Etag: Cached Strong validator, when the Web server responds to a request, tells the browser that the current resource is uniquely identified on the server. In Apache, the value of the ETag, by default, is obtained by hashing the file's index section (INode), size, and last modified time (MTime).

If-none-match: When a resource expires (using the Max-age identified by Cache-control) and the discovery resource has a etage claim, it is requested again with the top If-none-match (etag value) to the Web server. When the Web server receives the request, it finds that the header if-none-match is compared to the corresponding check string for the requested resource and decides to return 200 or 304.

last-modified and ETag

Last-modified is enough to let the browser know if the local cache copy is new enough, why do I need an etag (entity identity)? The appearance of the ETag in HTTP1.1 is mainly to solve some problems that last-modified more difficult to solve.

The last modification of the last-modified callout can only be accurate to the second level, and if some files are modified multiple times within 1 seconds, it will not be able to accurately label the file modification time.

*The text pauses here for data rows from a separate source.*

(** Status 500, then a request that ends in an exception of a class that
    the fetcher does not catch. *)
Definition interrupted : world :=
  World (fun n _ => match n with
                    | O => Sample.status_500
                    | _ => Raise (Exn OtherException "interrupted")
                    end) O [].

(** A catalog whose graph is [null]. *)
Definition catalog_null_graph : json := JDict (<["@graph" := JNull]> ∅).

(** A catalog whose second node is a string; the third lists a dataset. *)
Definition catalog_string_node : json :=
  JDict (<["@graph" :=
     JList [ JDict ∅; JStr "node";
             JDict (<["dcat:dataset" := JList [JDict (<["iri" := JStr "http://y"]> ∅)]]> ∅) ]]> ∅).

(** [http://x/1] serves a dataset document, any other URL a JSON array. *)
Definition arrays : world :=
  World (fun _ url =>
           match url with
           | JStr u => if String.eqb u "http://x/1" then Sample.ok_response Sample.dataset_mixed
                       else Sample.ok_response (JList [Sample.feature1])
           | _ => Raise (Exn RequestException "Invalid URL")
           end) O [].

(** A feature whose [properties] is a string. *)
Definition feature_text : json :=
  JDict (<["properties" := JStr "Bratislavský"]> ∅).

(** A feature whose [coordinates] is a number. *)
Definition feature_number : json :=
  JDict (<["geometry" := JDict (<["coordinates" := JFloat 17.1]> ∅)]> ∅).

(** A feature whose region name is [null] and whose postal code is a
    number. *)
Definition feature_typed : json :=
  JDict (<["properties" :=
             JDict (<["nuts3_name" := JNull]> (<["postalcode" := JInt 81101]> ∅))]> ∅).

(** A table whose Kraj column holds a string and a number. *)
Definition table_mixed : table :=
  [ ("Identifikátor", [JStr "A1"; JStr "A2"]);
    ("Kraj", [JStr "Bratislavský"; JInt 5]) ]%string.

Definition frame_mixed : DataFrame :=
  {| df_columns := ["Identifikátor"; "Kraj"]%string;
     df_rows := [ [JStr "A1"; JStr "Bratislavský"]; [JStr "A2"; JInt 5] ] |}.

(** A table of one row whose Kraj is a list. *)
Definition table_list : table :=
  [ ("Identifikátor", [JStr "A1"]); ("Kraj", [JList [JStr "a"]]) ]%string.

Definition frame_list : DataFrame :=
  {| df_columns := ["Identifikátor"; "Kraj"]%string;
     df_rows := [ [JStr "A1"; JList [JStr "a"]] ] |}.

(** The rows of the table of three features, as the sample sort orders
    them by their second cell, Kraj. *)
Definition rows3 : list (list json) :=
  Eval vm_compute in
    match create_table [Sample.feature1; JDict ∅; Sample.feature_short] with
    | Ok t => match DataFrame_of t with
              | Ok df => match Sample.stable_sort (cell 1) (df_rows df) with
                         | Ok rows => rows
                         | Raise _ => []
                         end
              | Raise _ => []
              end
    | Raise _ => []
    end.

(** A table with a header and no rows. *)
Definition table0 : table := [ ("Identifikátor", []); ("Kraj", []) ]%string.

Definition frame0 : DataFrame :=
  {| df_columns := ["Identifikátor"; "Kraj"]%string; df_rows := [] |}.

End Cases.

(** * Properties *)

(** ** The monad *)

Lemma bind_ok {A B} (c : M A) (k : A -> M B) (w w' : world) (a : A) :
  c w = (Ok a, w') -> bind c k w = k a w'.
Proof. intros H. unfold bind. now rewrite H. Qed.

Lemma bind_raise {A B} (c : M A) (k : A -> M B) (w w' : world) (e : exn) :
  c w = (Raise e, w') -> bind c k w = (Raise e, w').
Proof. intros H. unfold bind. now rewrite H. Qed.

Lemma log_app_assoc (w : world) (a b : list event) :
  (log w ++ a) ++ b = log w ++ (a ++ b).
Proof. now rewrite <- app_assoc. Qed.

(** ** The retrying fetcher *)

Section Fetcher.

Variable py : interpreter.
Variables (s : transport) (url : json) (tries : Z) (timeout backoff : float).

(** One attempt: the request is issued and logged, and what follows is
    decided by the outcome of the three calls of the [try] body and, in
    the handler, by the power and the sleep. *)
Lemma attempt_once_unfold (attempt : Z) (w : world) :
  attempt_once py s url tries timeout backoff attempt w =
  let w1 := World (network w) (S (issued w)) (log w ++ [Get s url timeout]) in
  match attempt_outcome (network w (issued w) url) with
  | Ok j => (Ok (Some j), w1)
  | Raise e =>
      if fetch_catches e
      then if attempt <? tries - 1
           then match float_pow py backoff attempt with
                | Ok d =>
                    match time_sleep py d with
                    | Ok _ => (Ok None,
                               World (network w) (S (issued w))
                                 (log w ++ [Get s url timeout; Sleep d]))
                    | Raise e' => (Raise e', w1)
                    end
                | Raise e' => (Raise e', w1)
                end
           else (Ok None,
                 World (network w) (S (issued w))
                   (log w ++ [Get s url timeout; Print (FetchFailed url tries e)]))
      else (Raise e, w1)
  end.
Proof.
  unfold attempt_once, try_except, bind, http_get, lift, attempt_outcome, Py.bind.
  destruct (network w (issued w) url) as [[[[]|e1] [j|e2]]|e0]; cbn;
    try reflexivity;
    match goal with
    | |- context [fetch_catches ?e] => destruct (fetch_catches e); try reflexivity
    end;
    (destruct (attempt <? tries - 1); cbn;
     [ destruct (float_pow py backoff attempt) as [d|e']; cbn; [|reflexivity];
       unfold sleep, bind, lift, emit, ret; cbn;
       destruct (time_sleep py d) as [[]|e']; cbn; [|reflexivity];
       now rewrite <- app_assoc
     | unfold ret, print, emit; cbn; now rewrite <- app_assoc ]).
Qed.

(** A caught failure that is followed by its wait, or is the last one,
    lets the loop go on. *)
Lemma attempt_once_caught (attempt : nat) (w : world) (e : exn) (d : float) :
  attempt_outcome (network w (issued w) url) = Raise e ->
  fetch_catches e = true ->
  (Z.of_nat attempt < tries - 1 -> wait_is py backoff attempt d) ->
  attempt_once py s url tries timeout backoff (Z.of_nat attempt) w
  = (Ok None,
     World (network w) (S (issued w))
       (log w ++ failed_attempt s url tries timeout d e attempt)).
Proof.
  intros Hout Hcatch Hwait. rewrite attempt_once_unfold. cbn zeta.
  rewrite Hout, Hcatch. unfold failed_attempt.
  destruct (Z.of_nat attempt <? tries - 1) eqn:Hlast; [|reflexivity].
  apply Z.ltb_lt in Hlast. destruct (Hwait Hlast) as [Hpow Hsleep].
  now rewrite Hpow, Hsleep.
Qed.

Lemma retry_all_fail (errs : nat -> exn) (wait : nat -> float) (base : nat) :
  forall (n k : nat) (w : world),
    issued w = (base + k)%nat ->
    (forall i, (k <= i < k + n)%nat ->
       attempt_outcome (network w (base + i)%nat url) = Raise (errs i)
       /\ fetch_catches (errs i) = true) ->
    (forall i, (k <= i < k + n)%nat -> Z.of_nat i < tries - 1 ->
       wait_is py backoff i (wait i)) ->
    for_return (Z.of_nat <$> seq k n)
               (attempt_once py s url tries timeout backoff) w
    = (Ok None,
       World (network w) (base + k + n)
         (log w ++ flat_map
            (fun i => failed_attempt s url tries timeout (wait i) (errs i) i)
            (seq k n))).
Proof.
  induction n as [|n IH]; intros k w Hk Hfail Hwait.
  - cbn. unfold ret. destruct w as [net iss lg]; cbn in *.
    rewrite app_nil_r. do 2 f_equal. lia.
  - cbn [seq fmap list_fmap for_return flat_map].
    destruct (Hfail k ltac:(lia)) as [Hout Hcatch].
    unfold bind at 1.
    rewrite (attempt_once_caught k w (errs k) (wait k)).
    + rewrite (IH (S k)); cbn [network issued log].
      * rewrite <- app_assoc. do 2 f_equal. lia.
      * lia.
      * intros i Hi. apply Hfail. lia.
      * intros i Hi. apply Hwait. lia.
    + now rewrite Hk.
    + exact Hcatch.
    + apply Hwait. lia.
Qed.

Lemma reads_of_sleeping_attempts (errs : nat -> exn) (wait : nat -> float) :
  forall (m k : nat),
    Z.of_nat (k + m) <= tries - 1 ->
    let tr := flat_map
      (fun i => failed_attempt s url tries timeout (wait i) (errs i) i)
      (seq k m) in
    attempts_in tr = replicate m url
    /\ sleeps_in tr = wait <$> seq k m
    /\ prints_in tr = [].
Proof.
  induction m as [|m IH]; intros k Hk; cbn.
  - auto.
  - destruct (IH (S k) ltac:(lia)) as (Ha & Hs & Hp).
    replace (Z.of_nat k <? tries - 1) with true by (symmetry; apply Z.ltb_lt; lia).
    unfold attempts_in, sleeps_in, prints_in in *. cbn.
    rewrite Ha, Hs, Hp. auto.
Qed.

Lemma reads_of_failing_trace (errs : nat -> exn) (wait : nat -> float) :
  1 <= tries ->
  let tr := failing_trace s url tries timeout wait errs in
  attempts_in tr = replicate (Z.to_nat tries) url
  /\ sleeps_in tr = wait <$> seq 0 (Z.to_nat tries - 1)
  /\ prints_in tr = [FetchFailed url tries (errs (Z.to_nat tries - 1)%nat)].
Proof.
  intros Htries. unfold failing_trace.
  replace (Z.to_nat tries) with (S (Z.to_nat (tries - 1))) by lia.
  set (n := Z.to_nat (tries - 1)).
  rewrite seq_S, flat_map_app. cbn [flat_map Nat.add].
  destruct (reads_of_sleeping_attempts errs wait n 0 ltac:(lia)) as (Ha & Hs & Hp).
  cbn zeta in *. unfold attempts_in, sleeps_in, prints_in in *.
  rewrite !omap_app, Ha, Hs, Hp. unfold failed_attempt.
  replace (Z.of_nat n <? tries - 1) with false by (symmetry; apply Z.ltb_ge; lia).
  cbn. rewrite app_nil_r. repeat split.
  - now rewrite <- replicate_S_end.
  - now rewrite Nat.sub_0_r.
  - now rewrite Nat.sub_0_r.
Qed.

End Fetcher.

(** An interpreter whose power and sleep never raise computes and sleeps
    every wait, whatever the factor and the number of tries. *)
Lemma total_waits_through (pow : float -> Z -> float) (backoff : float) (tries : Z) :
  waits_through (Interpreter (fun b n => Ok (pow b n)) (fun _ => Ok tt)) backoff tries.
Proof. intros i _. eexists. split; reflexivity. Qed.

(** The waits of the sample interpreter for the default policy and for
    the policy of the collector. *)
Lemma cpython_waits (backoff : float) (tries : Z) :
  backoff = 1.5%float \/ backoff = 1.7%float ->
  tries <= 6 ->
  forall i : nat, Z.of_nat i < tries - 1 ->
    wait_is Sample.cpython backoff i (Sample.pow backoff (Z.of_nat i)).
Proof.
  intros Hb Htries i Hi.
  assert (Hcase : i = 0%nat \/ i = 1%nat \/ i = 2%nat \/ i = 3%nat \/ i = 4%nat) by lia.
  destruct Hb as [-> | ->];
    destruct Hcase as [-> | [-> | [-> | [-> | ->]]]];
    split; vm_compute; reflexivity.
Qed.

(** C1, with the condition it needs.  Let each of the [tries >= 1]
    attempts end in an exception that the [except] clause catches (the
    [HTTPError] of an error status, the [ValueError] of a body that is not
    JSON, or another [RequestException]), and let each wait be computed
    and slept: [backoff ** i] is [wait i] and [time.sleep] accepts it, for
    [i = 0 .. tries - 2].  Then [fetch_json_with_retry] returns [None]
    without raising, after exactly [tries] requests, with the sleep
    [backoff ** i] after attempt [i] for [i = 0 .. tries - 2] and, after
    the last attempt, one diagnostic line that carries the URL, [tries]
    and the last exception. *)
Theorem fetch_exhausts_its_tries (py : interpreter)
    (url : json) (session : option session) (tries : Z)
    (timeout backoff : float) (w : world) (errs : nat -> exn) (wait : nat -> float) :
  1 <= tries ->
  (forall i, (i < Z.to_nat tries)%nat ->
     attempt_outcome (network w (issued w + i)%nat url) = Raise (errs i)
     /\ fetch_catches (errs i) = true) ->
  (forall i : nat, Z.of_nat i < tries - 1 -> wait_is py backoff i (wait i)) ->
  let tr := failing_trace (session_or_requests session) url tries timeout wait errs in
  fetch_json_with_retry py url session tries timeout backoff w
  = (Ok JNull, World (network w) (issued w + Z.to_nat tries) (log w ++ tr))
  /\ attempts_in tr = replicate (Z.to_nat tries) url
  /\ sleeps_in tr = wait <$> seq 0 (Z.to_nat tries - 1)
  /\ prints_in tr = [FetchFailed url tries (errs (Z.to_nat tries - 1)%nat)].
Proof.
  intros Htries Hfail Hwait tr. split.
  - unfold fetch_json_with_retry, range. cbn zeta.
    erewrite bind_ok.
    2:{ apply (retry_all_fail py _ url tries timeout backoff errs wait (issued w)).
        - lia.
        - intros i Hi. apply Hfail. lia.
        - intros i _ Hi. now apply Hwait. }
    unfold ret. do 2 f_equal. lia.
  - now apply reads_of_failing_trace.
Qed.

If some files are generated periodically, when the content does not change at all, but Last-modified has changed, causing the file to be unable to use the cache

There may be situations where the server is not getting the file modification time accurately or inconsistent with the proxy server time.

The ETag is a unique identifier on the server side of the server or the corresponding resource generated by the developer, allowing more accurate control of the cache. Last-modified and ETag can be used together, the server will first verify the etag, consistent with the case, will continue to compare to last-modified, and finally decide whether to return 304.

Summarize

reusing acquired resources can effectively improve the performance of websites and applications. Web caching reduces latency and network congestion, which in turn reduces the time it takes to display a resource. With the help of HTTP caching, Web sites become more responsive.

HTTP caching mechanism

Contact Us

The content source of this page is from Internet, which doesn't represent Alibaba Cloud's opinion; products and services mentioned on that page don't have any relationship with Alibaba Cloud. If the content of the page makes you feel confusing, please write us an email, we will handle the problem within 5 days after receiving your email.

If you find any instances of plagiarism from the community, please send an email to: info-contact@alibabacloud.com and provide relevant evidence. A staff member will contact you within 5 working days.

A Free Trial That Lets You Build Big!

Start building with 50+ products and up to 12 months usage for Elastic Compute Service

  • Sales Support

    1 on 1 presale consultation

  • After-Sales Support

    24/7 Technical Support 6 Free Tickets per Quarter Faster Response

  • Alibaba Cloud offers highly flexible support services tailored to meet your exact needs.